Every entry below is to be copied exactly as written.

----

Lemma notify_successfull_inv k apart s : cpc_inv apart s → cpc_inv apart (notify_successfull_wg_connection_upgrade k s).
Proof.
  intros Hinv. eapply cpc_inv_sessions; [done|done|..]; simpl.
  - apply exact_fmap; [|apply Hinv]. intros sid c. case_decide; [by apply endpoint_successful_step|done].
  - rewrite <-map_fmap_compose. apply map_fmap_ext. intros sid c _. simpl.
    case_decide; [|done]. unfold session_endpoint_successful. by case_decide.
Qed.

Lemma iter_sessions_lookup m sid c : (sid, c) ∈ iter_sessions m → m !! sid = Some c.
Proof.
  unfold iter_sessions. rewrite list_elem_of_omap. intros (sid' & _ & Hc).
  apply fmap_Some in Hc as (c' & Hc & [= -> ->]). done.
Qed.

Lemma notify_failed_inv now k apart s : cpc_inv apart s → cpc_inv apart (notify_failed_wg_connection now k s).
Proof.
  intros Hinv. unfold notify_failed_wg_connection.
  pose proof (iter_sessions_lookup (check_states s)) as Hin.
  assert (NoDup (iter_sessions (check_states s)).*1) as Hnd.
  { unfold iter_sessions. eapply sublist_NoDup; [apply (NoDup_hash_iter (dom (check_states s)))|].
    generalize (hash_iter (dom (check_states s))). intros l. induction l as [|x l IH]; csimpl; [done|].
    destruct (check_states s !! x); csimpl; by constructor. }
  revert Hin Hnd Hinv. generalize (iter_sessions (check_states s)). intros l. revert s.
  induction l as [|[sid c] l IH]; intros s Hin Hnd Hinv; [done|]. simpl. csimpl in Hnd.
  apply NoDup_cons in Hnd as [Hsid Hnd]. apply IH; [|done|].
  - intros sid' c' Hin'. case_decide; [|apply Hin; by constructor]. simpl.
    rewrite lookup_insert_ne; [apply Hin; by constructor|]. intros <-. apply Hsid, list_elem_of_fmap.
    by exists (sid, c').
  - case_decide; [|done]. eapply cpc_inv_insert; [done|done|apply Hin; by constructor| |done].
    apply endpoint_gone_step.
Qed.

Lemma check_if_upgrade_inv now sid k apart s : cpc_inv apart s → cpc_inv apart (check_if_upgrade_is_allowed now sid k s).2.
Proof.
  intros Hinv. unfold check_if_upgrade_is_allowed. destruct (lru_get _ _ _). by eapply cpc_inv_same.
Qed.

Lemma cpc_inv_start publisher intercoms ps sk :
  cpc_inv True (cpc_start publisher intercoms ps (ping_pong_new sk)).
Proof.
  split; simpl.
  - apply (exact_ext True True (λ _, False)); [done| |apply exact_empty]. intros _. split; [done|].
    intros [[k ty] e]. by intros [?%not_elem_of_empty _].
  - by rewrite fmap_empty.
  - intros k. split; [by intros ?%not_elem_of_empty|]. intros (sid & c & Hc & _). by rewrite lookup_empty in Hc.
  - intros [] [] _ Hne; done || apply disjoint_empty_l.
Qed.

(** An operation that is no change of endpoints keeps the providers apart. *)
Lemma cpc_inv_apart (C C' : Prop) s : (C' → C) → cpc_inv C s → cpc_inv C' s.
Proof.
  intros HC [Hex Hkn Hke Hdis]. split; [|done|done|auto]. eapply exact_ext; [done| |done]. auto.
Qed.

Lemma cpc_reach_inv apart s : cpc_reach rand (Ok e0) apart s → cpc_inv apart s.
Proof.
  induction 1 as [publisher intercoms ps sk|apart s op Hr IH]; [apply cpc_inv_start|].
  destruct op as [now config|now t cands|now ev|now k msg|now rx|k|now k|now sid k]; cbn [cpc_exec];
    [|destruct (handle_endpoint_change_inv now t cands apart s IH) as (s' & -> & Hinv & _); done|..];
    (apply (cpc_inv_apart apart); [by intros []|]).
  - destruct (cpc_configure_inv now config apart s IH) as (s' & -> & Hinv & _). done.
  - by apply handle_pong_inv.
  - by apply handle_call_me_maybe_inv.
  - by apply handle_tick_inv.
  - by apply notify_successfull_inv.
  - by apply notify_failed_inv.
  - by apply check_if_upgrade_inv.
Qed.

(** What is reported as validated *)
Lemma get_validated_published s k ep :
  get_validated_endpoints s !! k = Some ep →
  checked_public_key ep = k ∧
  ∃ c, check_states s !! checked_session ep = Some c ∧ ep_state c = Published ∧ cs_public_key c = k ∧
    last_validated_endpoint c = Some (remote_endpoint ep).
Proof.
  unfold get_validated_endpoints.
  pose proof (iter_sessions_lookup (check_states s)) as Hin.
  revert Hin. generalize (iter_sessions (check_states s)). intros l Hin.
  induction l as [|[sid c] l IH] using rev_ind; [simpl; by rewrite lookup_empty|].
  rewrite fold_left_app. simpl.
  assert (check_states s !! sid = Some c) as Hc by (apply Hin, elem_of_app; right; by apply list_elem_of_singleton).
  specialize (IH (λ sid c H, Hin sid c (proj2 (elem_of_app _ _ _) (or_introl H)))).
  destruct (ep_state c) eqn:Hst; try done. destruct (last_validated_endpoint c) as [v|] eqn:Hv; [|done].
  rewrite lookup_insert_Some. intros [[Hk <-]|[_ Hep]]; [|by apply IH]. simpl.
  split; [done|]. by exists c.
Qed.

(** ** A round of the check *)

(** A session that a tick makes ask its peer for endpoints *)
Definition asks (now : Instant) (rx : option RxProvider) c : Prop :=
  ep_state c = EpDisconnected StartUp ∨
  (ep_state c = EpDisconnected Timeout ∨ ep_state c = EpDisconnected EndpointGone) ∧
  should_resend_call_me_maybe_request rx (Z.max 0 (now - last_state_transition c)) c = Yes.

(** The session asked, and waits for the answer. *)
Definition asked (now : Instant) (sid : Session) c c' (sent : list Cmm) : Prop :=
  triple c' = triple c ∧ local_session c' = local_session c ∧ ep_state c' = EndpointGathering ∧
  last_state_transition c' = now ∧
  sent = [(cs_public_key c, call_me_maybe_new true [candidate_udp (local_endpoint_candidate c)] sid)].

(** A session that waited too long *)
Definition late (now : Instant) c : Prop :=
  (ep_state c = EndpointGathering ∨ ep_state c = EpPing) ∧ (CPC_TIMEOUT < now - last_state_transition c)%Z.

----

Solution:
Lemma notify_successfull_inv k apart s : cpc_inv apart s → cpc_inv apart (notify_successfull_wg_connection_upgrade k s).
Proof.
  intros Hinv. eapply cpc_inv_sessions; [done|done|..]; simpl.
  - apply exact_fmap; [|apply Hinv]. intros sid c. case_decide; [by apply endpoint_successful_step|done].
  - rewrite <-map_fmap_compose. apply map_fmap_ext. intros sid c _. simpl.
    case_decide; [|done]. unfold session_endpoint_successful. by case_decide.
Qed.

Lemma iter_sessions_lookup m sid c : (sid, c) ∈ iter_sessions m → m !! sid = Some c.
Proof.
  unfold iter_sessions. rewrite list_elem_of_omap. intros (sid' & _ & Hc).
  apply fmap_Some in Hc as (c' & Hc & [= -> ->]). done.
Qed.

Lemma notify_failed_inv now k apart s : cpc_inv apart s → cpc_inv apart (notify_failed_wg_connection now k s).
Proof.
  intros Hinv. unfold notify_failed_wg_connection.
  pose proof (iter_sessions_lookup (check_states s)) as Hin.
  assert (NoDup (iter_sessions (check_states s)).*1) as Hnd.
  { unfold iter_sessions. eapply sublist_NoDup; [apply (NoDup_hash_iter (dom (check_states s)))|].
    generalize (hash_iter (dom (check_states s))). intros l. induction l as [|x l IH]; csimpl; [done|].
    destruct (check_states s !! x); csimpl; by constructor. }
  revert Hin Hnd Hinv. generalize (iter_sessions (check_states s)). intros l. revert s.
  induction l as [|[sid c] l IH]; intros s Hin Hnd Hinv; [done|]. simpl. csimpl in Hnd.
  apply NoDup_cons in Hnd as [Hsid Hnd]. apply IH; [|done|].
  - intros sid' c' Hin'. case_decide; [|apply Hin; by constructor]. simpl.
    rewrite lookup_insert_ne; [apply Hin; by constructor|]. intros <-. apply Hsid, list_elem_of_fmap.
    by exists (sid, c').
  - case_decide; [|done]. eapply cpc_inv_insert; [done|done|apply Hin; by constructor| |done].
    apply endpoint_gone_step.
Qed.

Lemma check_if_upgrade_inv now sid k apart s : cpc_inv apart s → cpc_inv apart (check_if_upgrade_is_allowed now sid k s).2.
Proof.
  intros Hinv. unfold check_if_upgrade_is_allowed. destruct (lru_get _ _ _). by eapply cpc_inv_same.
Qed.

Lemma cpc_inv_start publisher intercoms ps sk :
  cpc_inv True (cpc_start publisher intercoms ps (ping_pong_new sk)).
Proof.
  split; simpl.
  - apply (exact_ext True True (λ _, False)); [done| |apply exact_empty]. intros _. split; [done|].
    intros [[k ty] e]. by intros [?%not_elem_of_empty _].
  - by rewrite fmap_empty.
  - intros k. split; [by intros ?%not_elem_of_empty|]. intros (sid & c & Hc & _). by rewrite lookup_empty in Hc.
  - intros [] [] _ Hne; done || apply disjoint_empty_l.
Qed.

(** An operation that is no change of endpoints keeps the providers apart. *)
Lemma cpc_inv_apart (C C' : Prop) s : (C' → C) → cpc_inv C s → cpc_inv C' s.
Proof.
  intros HC [Hex Hkn Hke Hdis]. split; [|done|done|auto]. eapply exact_ext; [done| |done]. auto.
Qed.

Lemma cpc_reach_inv apart s : cpc_reach rand (Ok e0) apart s → cpc_inv apart s.
Proof.
  induction 1 as [publisher intercoms ps sk|apart s op Hr IH]; [apply cpc_inv_start|].
  destruct op as [now config|now t cands|now ev|now k msg|now rx|k|now k|now sid k]; cbn [cpc_exec];
    [|destruct (handle_endpoint_change_inv now t cands apart s IH) as (s' & -> & Hinv & _); done|..];
    (apply (cpc_inv_apart apart); [by intros []|]).
  - destruct (cpc_configure_inv now config apart s IH) as (s' & -> & Hinv & _). done.
  - by apply handle_pong_inv.
  - by apply handle_call_me_maybe_inv.
  - by apply handle_tick_inv.
  - by apply notify_successfull_inv.
  - by apply notify_failed_inv.
  - by apply check_if_upgrade_inv.
Qed.

(** What is reported as validated *)
Lemma get_validated_published s k ep :
  get_validated_endpoints s !! k = Some ep →
  checked_public_key ep = k ∧
  ∃ c, check_states s !! checked_session ep = Some c ∧ ep_state c = Published ∧ cs_public_key c = k ∧
    last_validated_endpoint c = Some (remote_endpoint ep).
Proof.
  unfold get_validated_endpoints.
  pose proof (iter_sessions_lookup (check_states s)) as Hin.
  revert Hin. generalize (iter_sessions (check_states s)). intros l Hin.
  induction l as [|[sid c] l IH] using rev_ind; [simpl; by rewrite lookup_empty|].
  rewrite fold_left_app. simpl.
  assert (check_states s !! sid = Some c) as Hc by (apply Hin, elem_of_app; right; by apply list_elem_of_singleton).
  specialize (IH (λ sid c H, Hin sid c (proj2 (elem_of_app _ _ _) (or_introl H)))).
  destruct (ep_state c) eqn:Hst; try done. destruct (last_validated_endpoint c) as [v|] eqn:Hv; [|done].
  rewrite lookup_insert_Some. intros [[Hk <-]|[_ Hep]]; [|by apply IH]. simpl.
  split; [done|]. by exists c.
Qed.

(** ** A round of the check *)

(** A session that a tick makes ask its peer for endpoints *)
Definition asks (now : Instant) (rx : option RxProvider) c : Prop :=
  ep_state c = EpDisconnected StartUp ∨
  (ep_state c = EpDisconnected Timeout ∨ ep_state c = EpDisconnected EndpointGone) ∧
  should_resend_call_me_maybe_request rx (Z.max 0 (now - last_state_transition c)) c = Yes.

(** The session asked, and waits for the answer. *)
Definition asked (now : Instant) (sid : Session) c c' (sent : list Cmm) : Prop :=
  triple c' = triple c ∧ local_session c' = local_session c ∧ ep_state c' = EndpointGathering ∧
  last_state_transition c' = now ∧
  sent = [(cs_public_key c, call_me_maybe_new true [candidate_udp (local_endpoint_candidate c)] sid)].

(** A session that waited too long *)
Definition late (now : Instant) c : Prop :=
  (ep_state c = EndpointGathering ∨ ep_state c = EpPing) ∧ (CPC_TIMEOUT < now - last_state_transition c)%Z.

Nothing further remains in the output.